§ **Available data**
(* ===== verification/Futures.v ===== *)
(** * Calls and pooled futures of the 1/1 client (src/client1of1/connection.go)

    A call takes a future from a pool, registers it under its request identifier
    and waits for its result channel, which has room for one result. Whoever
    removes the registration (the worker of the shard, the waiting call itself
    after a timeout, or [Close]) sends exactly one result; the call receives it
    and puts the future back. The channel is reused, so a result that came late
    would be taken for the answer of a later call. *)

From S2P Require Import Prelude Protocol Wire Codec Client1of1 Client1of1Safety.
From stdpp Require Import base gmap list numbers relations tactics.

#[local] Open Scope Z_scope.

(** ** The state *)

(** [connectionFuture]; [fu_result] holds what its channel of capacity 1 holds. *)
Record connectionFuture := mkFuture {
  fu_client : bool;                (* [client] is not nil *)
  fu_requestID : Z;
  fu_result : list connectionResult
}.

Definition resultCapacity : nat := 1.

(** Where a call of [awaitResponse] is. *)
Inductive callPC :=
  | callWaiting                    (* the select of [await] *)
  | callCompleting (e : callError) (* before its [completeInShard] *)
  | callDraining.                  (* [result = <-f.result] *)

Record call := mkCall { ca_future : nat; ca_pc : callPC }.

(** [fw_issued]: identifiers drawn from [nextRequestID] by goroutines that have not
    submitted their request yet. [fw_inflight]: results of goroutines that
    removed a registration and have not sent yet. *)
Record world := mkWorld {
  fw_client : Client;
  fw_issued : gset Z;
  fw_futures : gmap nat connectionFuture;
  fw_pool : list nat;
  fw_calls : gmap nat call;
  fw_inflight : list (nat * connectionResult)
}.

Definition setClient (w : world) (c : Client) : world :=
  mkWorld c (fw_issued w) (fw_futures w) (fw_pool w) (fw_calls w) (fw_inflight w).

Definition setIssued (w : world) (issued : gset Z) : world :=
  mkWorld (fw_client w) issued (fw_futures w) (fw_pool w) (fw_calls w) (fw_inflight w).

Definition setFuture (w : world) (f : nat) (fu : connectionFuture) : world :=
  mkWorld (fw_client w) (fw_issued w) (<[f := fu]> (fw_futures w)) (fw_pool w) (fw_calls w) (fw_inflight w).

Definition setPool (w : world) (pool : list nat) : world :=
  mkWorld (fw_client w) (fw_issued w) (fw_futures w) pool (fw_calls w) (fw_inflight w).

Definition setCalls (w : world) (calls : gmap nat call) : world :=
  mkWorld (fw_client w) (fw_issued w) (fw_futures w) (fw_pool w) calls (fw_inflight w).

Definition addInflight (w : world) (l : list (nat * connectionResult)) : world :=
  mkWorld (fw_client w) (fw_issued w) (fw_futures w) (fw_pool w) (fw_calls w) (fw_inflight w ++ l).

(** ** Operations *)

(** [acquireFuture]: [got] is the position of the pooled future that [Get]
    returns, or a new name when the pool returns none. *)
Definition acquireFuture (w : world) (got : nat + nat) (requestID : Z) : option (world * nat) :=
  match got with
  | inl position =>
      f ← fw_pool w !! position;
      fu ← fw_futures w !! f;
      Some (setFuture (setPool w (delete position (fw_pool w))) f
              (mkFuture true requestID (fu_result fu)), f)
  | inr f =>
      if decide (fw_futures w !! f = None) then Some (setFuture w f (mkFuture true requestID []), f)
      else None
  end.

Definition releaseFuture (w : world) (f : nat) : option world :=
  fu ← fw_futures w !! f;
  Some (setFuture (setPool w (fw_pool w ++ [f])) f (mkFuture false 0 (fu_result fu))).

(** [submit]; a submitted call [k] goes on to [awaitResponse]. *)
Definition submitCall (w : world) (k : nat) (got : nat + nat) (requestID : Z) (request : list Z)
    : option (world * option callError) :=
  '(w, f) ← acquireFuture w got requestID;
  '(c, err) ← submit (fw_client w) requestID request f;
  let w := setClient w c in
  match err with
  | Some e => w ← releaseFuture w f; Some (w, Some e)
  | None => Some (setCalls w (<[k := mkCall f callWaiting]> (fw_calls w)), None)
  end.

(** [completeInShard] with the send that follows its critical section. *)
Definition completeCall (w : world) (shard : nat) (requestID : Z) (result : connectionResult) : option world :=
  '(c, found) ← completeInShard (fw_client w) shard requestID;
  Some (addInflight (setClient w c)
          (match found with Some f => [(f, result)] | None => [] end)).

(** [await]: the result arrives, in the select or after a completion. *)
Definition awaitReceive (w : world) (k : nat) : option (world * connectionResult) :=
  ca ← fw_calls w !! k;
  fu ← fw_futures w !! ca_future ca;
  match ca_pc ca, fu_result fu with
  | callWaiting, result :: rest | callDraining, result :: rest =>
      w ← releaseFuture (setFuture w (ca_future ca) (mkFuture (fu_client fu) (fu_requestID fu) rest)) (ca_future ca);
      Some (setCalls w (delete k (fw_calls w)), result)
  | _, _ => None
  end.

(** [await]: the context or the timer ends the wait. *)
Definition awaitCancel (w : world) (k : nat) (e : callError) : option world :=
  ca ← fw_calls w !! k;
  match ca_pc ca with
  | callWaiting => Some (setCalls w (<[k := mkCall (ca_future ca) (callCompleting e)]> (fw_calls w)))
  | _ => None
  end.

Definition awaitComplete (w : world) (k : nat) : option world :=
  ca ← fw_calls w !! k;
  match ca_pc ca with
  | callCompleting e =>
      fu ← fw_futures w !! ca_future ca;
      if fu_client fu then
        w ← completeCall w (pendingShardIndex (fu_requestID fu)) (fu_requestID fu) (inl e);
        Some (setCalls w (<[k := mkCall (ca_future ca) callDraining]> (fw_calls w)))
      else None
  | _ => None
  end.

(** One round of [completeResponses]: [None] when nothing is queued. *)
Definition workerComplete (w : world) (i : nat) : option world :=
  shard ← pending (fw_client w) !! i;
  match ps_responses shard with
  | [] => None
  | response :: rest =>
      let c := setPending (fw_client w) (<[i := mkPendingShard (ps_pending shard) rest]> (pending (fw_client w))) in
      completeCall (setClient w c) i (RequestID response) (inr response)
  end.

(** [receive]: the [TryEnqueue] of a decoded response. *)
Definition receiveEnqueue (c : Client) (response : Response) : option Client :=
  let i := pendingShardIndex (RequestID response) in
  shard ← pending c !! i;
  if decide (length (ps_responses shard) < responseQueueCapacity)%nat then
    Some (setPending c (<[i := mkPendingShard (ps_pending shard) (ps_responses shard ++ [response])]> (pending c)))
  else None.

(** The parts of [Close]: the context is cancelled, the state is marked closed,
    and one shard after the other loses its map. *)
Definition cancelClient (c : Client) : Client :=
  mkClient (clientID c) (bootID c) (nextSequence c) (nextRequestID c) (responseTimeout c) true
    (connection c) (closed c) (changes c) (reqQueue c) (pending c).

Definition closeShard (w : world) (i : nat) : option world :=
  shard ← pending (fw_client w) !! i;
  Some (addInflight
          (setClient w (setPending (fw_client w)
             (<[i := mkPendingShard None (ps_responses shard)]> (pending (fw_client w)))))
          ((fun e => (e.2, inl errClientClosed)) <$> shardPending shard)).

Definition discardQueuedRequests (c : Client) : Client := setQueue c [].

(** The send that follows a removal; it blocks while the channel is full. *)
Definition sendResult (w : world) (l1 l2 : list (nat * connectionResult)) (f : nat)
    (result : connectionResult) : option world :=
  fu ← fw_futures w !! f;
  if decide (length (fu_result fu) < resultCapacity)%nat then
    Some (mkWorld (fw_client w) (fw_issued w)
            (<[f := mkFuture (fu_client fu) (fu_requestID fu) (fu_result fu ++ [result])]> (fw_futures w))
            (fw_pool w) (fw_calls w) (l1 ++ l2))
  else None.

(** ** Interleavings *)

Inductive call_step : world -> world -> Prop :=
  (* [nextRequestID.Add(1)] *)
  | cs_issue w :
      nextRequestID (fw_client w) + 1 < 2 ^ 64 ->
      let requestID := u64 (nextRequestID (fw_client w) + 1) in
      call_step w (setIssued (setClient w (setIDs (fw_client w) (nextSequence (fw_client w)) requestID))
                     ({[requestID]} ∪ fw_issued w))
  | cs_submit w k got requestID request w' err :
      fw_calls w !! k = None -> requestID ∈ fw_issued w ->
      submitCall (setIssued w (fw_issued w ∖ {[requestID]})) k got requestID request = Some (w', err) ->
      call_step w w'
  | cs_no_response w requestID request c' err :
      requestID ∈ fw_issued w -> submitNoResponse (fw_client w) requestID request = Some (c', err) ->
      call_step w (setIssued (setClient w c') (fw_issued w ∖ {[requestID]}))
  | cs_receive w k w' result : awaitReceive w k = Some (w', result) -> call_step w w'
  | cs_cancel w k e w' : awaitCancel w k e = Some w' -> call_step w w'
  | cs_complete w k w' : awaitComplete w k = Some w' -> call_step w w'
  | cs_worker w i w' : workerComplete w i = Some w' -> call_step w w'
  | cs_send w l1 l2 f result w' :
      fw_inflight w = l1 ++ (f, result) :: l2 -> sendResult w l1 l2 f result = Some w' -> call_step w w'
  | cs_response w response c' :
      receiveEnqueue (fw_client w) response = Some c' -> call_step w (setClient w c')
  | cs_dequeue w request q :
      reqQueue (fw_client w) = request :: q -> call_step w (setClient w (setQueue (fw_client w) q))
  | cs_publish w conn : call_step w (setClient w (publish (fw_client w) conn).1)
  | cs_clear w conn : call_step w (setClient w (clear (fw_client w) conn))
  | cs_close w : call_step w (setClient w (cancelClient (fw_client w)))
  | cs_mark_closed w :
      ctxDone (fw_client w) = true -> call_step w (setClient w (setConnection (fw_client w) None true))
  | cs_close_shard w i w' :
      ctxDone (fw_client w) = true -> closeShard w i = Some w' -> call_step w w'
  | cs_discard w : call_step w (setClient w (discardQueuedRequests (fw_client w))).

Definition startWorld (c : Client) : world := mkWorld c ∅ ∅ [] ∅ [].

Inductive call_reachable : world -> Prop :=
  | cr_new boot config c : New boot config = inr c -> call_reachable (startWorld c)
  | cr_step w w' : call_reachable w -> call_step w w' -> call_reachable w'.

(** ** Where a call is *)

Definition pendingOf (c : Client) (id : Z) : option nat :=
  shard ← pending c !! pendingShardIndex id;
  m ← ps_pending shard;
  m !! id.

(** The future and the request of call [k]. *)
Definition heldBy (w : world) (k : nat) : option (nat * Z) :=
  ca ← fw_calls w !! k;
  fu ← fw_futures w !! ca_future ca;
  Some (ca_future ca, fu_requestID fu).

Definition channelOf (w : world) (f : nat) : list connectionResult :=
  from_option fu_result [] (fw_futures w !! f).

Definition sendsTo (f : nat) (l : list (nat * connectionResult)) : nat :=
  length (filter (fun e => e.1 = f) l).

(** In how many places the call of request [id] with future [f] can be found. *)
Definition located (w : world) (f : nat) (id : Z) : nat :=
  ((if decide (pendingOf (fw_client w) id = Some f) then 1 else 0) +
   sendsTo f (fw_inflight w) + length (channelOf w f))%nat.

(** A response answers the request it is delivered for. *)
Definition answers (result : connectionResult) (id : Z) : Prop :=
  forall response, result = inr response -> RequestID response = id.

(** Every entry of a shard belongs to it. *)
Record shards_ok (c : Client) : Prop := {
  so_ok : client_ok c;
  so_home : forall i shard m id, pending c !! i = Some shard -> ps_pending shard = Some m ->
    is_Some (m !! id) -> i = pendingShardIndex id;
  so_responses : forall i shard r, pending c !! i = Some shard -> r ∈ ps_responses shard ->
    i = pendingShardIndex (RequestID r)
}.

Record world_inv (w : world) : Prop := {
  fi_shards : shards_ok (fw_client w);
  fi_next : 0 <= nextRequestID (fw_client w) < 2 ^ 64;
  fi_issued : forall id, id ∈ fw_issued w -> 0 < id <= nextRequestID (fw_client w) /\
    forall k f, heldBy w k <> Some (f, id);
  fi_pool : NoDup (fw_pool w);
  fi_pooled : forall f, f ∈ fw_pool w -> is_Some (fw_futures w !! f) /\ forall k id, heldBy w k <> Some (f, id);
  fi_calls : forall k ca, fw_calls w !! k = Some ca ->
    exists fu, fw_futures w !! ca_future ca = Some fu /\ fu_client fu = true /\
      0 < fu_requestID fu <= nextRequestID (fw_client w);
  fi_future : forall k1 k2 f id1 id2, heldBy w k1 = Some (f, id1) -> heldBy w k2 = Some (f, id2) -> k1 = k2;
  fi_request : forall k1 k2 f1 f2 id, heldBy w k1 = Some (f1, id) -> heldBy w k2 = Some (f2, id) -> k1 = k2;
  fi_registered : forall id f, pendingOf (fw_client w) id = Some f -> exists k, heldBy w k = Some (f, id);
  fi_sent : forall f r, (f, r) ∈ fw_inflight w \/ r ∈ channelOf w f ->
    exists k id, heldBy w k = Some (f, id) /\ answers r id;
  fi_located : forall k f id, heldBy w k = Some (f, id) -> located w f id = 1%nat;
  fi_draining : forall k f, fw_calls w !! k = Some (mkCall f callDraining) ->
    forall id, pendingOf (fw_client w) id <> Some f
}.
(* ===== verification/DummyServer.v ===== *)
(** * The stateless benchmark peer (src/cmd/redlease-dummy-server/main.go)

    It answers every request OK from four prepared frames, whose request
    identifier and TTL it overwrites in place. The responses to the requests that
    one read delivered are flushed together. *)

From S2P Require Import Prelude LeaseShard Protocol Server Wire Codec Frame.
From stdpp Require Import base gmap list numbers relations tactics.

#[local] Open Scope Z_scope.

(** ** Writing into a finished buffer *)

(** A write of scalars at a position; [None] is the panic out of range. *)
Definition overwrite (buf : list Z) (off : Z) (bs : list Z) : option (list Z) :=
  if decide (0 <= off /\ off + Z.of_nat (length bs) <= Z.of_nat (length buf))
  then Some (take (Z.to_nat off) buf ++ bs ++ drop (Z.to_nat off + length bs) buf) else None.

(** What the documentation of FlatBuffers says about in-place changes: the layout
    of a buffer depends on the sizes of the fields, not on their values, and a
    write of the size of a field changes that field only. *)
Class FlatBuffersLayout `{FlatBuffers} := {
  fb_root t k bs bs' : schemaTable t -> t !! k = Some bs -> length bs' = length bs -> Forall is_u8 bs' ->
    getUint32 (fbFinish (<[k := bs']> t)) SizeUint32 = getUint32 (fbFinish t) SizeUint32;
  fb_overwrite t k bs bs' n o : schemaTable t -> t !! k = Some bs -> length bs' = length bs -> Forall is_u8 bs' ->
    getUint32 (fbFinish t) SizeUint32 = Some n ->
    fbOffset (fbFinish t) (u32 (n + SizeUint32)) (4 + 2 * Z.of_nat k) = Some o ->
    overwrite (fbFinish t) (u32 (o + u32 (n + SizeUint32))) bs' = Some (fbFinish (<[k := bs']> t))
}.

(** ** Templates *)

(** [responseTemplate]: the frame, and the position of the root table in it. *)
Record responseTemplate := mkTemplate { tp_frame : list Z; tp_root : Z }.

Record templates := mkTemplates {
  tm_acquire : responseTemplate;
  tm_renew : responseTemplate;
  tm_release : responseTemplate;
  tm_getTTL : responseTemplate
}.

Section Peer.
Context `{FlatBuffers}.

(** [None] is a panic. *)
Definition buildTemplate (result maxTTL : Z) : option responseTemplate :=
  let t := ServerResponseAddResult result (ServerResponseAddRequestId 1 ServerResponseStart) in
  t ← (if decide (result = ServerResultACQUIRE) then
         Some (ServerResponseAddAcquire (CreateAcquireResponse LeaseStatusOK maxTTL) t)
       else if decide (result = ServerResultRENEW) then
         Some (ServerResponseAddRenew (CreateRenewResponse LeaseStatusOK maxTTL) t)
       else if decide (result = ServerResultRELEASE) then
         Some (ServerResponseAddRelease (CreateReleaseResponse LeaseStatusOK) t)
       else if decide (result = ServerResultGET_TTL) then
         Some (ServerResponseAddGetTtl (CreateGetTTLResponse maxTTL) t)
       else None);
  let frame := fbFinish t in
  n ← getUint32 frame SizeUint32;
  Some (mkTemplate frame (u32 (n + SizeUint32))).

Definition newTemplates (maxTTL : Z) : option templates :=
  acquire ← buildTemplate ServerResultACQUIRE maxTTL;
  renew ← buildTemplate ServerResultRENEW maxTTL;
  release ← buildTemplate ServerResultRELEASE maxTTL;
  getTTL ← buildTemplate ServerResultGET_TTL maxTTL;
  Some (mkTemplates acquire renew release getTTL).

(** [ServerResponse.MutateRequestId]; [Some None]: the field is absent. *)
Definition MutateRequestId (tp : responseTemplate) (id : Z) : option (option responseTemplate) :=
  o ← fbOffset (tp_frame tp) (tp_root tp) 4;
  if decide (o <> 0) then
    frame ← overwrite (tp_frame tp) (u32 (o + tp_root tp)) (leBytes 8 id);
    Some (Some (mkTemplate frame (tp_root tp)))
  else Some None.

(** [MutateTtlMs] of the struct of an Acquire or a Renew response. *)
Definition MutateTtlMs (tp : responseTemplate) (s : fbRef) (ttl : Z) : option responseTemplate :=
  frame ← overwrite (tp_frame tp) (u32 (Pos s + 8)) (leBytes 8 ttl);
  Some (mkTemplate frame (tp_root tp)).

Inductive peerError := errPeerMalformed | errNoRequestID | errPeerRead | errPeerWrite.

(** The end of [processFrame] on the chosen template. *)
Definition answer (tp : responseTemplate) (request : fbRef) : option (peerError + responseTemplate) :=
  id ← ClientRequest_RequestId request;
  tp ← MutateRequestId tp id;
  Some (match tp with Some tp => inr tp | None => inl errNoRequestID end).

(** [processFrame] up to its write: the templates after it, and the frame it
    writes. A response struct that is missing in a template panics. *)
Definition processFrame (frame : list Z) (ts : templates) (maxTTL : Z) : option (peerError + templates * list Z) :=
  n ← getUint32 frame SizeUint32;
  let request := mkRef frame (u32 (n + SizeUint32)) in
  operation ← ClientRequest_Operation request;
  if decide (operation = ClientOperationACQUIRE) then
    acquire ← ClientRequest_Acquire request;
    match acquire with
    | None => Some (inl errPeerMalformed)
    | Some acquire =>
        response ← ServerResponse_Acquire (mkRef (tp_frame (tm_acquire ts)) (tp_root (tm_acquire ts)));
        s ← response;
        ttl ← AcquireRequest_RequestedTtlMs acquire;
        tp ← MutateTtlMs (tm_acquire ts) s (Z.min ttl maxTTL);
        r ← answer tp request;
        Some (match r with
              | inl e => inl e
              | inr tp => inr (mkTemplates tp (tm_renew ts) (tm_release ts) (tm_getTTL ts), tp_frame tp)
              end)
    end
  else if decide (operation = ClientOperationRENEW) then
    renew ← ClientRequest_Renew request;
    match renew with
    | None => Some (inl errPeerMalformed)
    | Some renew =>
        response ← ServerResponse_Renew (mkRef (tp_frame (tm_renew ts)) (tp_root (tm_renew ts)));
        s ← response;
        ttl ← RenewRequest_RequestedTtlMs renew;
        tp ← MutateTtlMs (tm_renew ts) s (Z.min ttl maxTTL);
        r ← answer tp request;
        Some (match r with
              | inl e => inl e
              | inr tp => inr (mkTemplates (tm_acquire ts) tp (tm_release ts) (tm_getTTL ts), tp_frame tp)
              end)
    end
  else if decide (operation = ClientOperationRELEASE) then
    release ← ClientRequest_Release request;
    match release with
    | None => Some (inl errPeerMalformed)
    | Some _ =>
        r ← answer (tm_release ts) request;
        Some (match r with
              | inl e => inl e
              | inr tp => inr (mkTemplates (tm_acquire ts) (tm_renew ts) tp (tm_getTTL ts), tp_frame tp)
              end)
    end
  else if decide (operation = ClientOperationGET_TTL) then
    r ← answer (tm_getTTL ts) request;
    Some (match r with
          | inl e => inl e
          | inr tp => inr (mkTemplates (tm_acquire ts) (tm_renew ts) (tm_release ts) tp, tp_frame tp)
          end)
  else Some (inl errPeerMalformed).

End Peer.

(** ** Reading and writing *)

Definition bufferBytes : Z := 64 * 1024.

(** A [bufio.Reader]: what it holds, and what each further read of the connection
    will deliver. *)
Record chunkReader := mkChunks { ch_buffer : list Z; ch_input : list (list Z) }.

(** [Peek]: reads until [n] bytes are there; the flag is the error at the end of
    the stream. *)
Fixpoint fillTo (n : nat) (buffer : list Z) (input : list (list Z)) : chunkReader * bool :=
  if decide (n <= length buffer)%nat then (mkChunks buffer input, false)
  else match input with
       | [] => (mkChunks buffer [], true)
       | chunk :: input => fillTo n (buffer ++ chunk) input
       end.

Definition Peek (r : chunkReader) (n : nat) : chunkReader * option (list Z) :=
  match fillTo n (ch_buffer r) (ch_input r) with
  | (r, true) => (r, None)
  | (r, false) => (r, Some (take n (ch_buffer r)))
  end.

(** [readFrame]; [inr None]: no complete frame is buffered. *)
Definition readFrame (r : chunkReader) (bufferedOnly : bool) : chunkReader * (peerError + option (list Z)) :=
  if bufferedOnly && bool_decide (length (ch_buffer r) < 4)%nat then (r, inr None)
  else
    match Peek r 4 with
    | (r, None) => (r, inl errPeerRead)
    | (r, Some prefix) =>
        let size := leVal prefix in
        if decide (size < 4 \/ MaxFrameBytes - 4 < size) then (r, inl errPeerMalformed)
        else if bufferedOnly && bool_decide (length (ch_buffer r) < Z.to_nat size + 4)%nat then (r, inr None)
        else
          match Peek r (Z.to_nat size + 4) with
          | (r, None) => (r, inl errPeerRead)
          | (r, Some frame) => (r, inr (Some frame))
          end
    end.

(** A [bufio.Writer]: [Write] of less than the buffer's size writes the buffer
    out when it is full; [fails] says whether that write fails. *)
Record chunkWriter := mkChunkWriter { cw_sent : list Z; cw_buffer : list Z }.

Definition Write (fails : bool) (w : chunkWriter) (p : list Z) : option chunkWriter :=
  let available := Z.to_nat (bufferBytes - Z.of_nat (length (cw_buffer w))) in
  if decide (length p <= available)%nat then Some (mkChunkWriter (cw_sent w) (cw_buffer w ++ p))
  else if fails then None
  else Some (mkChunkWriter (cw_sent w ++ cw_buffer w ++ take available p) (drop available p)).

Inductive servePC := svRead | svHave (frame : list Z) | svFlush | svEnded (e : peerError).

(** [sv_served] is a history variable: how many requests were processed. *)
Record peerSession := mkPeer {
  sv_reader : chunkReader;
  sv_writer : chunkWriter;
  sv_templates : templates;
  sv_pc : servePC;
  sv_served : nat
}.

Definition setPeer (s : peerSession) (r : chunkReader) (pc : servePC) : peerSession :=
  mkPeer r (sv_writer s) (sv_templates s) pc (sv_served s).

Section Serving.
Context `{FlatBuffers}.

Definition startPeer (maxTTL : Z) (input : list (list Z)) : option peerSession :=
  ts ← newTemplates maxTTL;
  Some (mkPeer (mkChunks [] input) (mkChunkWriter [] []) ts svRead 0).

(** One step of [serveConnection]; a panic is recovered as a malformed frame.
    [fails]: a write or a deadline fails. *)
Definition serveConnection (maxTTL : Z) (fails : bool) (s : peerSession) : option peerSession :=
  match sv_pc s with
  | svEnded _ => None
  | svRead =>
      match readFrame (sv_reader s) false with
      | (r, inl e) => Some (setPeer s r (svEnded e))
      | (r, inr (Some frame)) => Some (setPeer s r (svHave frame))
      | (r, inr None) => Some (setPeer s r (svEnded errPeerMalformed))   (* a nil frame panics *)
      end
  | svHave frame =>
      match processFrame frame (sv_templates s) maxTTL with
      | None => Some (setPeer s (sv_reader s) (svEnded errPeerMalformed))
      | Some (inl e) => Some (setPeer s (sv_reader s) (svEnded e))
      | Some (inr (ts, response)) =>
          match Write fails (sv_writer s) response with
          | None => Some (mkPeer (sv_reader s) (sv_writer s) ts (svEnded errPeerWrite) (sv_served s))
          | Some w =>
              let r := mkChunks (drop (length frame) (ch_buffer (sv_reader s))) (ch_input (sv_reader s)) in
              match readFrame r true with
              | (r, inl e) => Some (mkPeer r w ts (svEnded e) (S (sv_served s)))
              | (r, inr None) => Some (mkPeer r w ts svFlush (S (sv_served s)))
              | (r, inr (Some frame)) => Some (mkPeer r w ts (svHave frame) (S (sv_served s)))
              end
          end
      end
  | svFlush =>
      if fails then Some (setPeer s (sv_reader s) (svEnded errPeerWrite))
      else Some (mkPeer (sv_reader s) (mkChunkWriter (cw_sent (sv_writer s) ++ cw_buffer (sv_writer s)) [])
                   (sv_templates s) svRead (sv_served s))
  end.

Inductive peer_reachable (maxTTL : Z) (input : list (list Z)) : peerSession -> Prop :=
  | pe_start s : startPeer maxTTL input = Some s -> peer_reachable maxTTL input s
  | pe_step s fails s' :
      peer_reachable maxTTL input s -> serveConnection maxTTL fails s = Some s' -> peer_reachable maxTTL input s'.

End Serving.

§ **How to complete this task**
Would you please write out, exactly and with no other lines, the stretch of the listing above from the line containing "fi_request : forall" through the line containing "(** A write"?

§ **Reply**
  fi_request : forall k1 k2 f1 f2 id, heldBy w k1 = Some (f1, id) -> heldBy w k2 = Some (f2, id) -> k1 = k2;
  fi_registered : forall id f, pendingOf (fw_client w) id = Some f -> exists k, heldBy w k = Some (f, id);
  fi_sent : forall f r, (f, r) ∈ fw_inflight w \/ r ∈ channelOf w f ->
    exists k id, heldBy w k = Some (f, id) /\ answers r id;
  fi_located : forall k f id, heldBy w k = Some (f, id) -> located w f id = 1%nat;
  fi_draining : forall k f, fw_calls w !! k = Some (mkCall f callDraining) ->
    forall id, pendingOf (fw_client w) id <> Some f
}.
(* ===== verification/DummyServer.v ===== *)
(** * The stateless benchmark peer (src/cmd/redlease-dummy-server/main.go)

    It answers every request OK from four prepared frames, whose request
    identifier and TTL it overwrites in place. The responses to the requests that
    one read delivered are flushed together. *)

From S2P Require Import Prelude LeaseShard Protocol Server Wire Codec Frame.
From stdpp Require Import base gmap list numbers relations tactics.

#[local] Open Scope Z_scope.

(** ** Writing into a finished buffer *)

(** A write of scalars at a position; [None] is the panic out of range. *)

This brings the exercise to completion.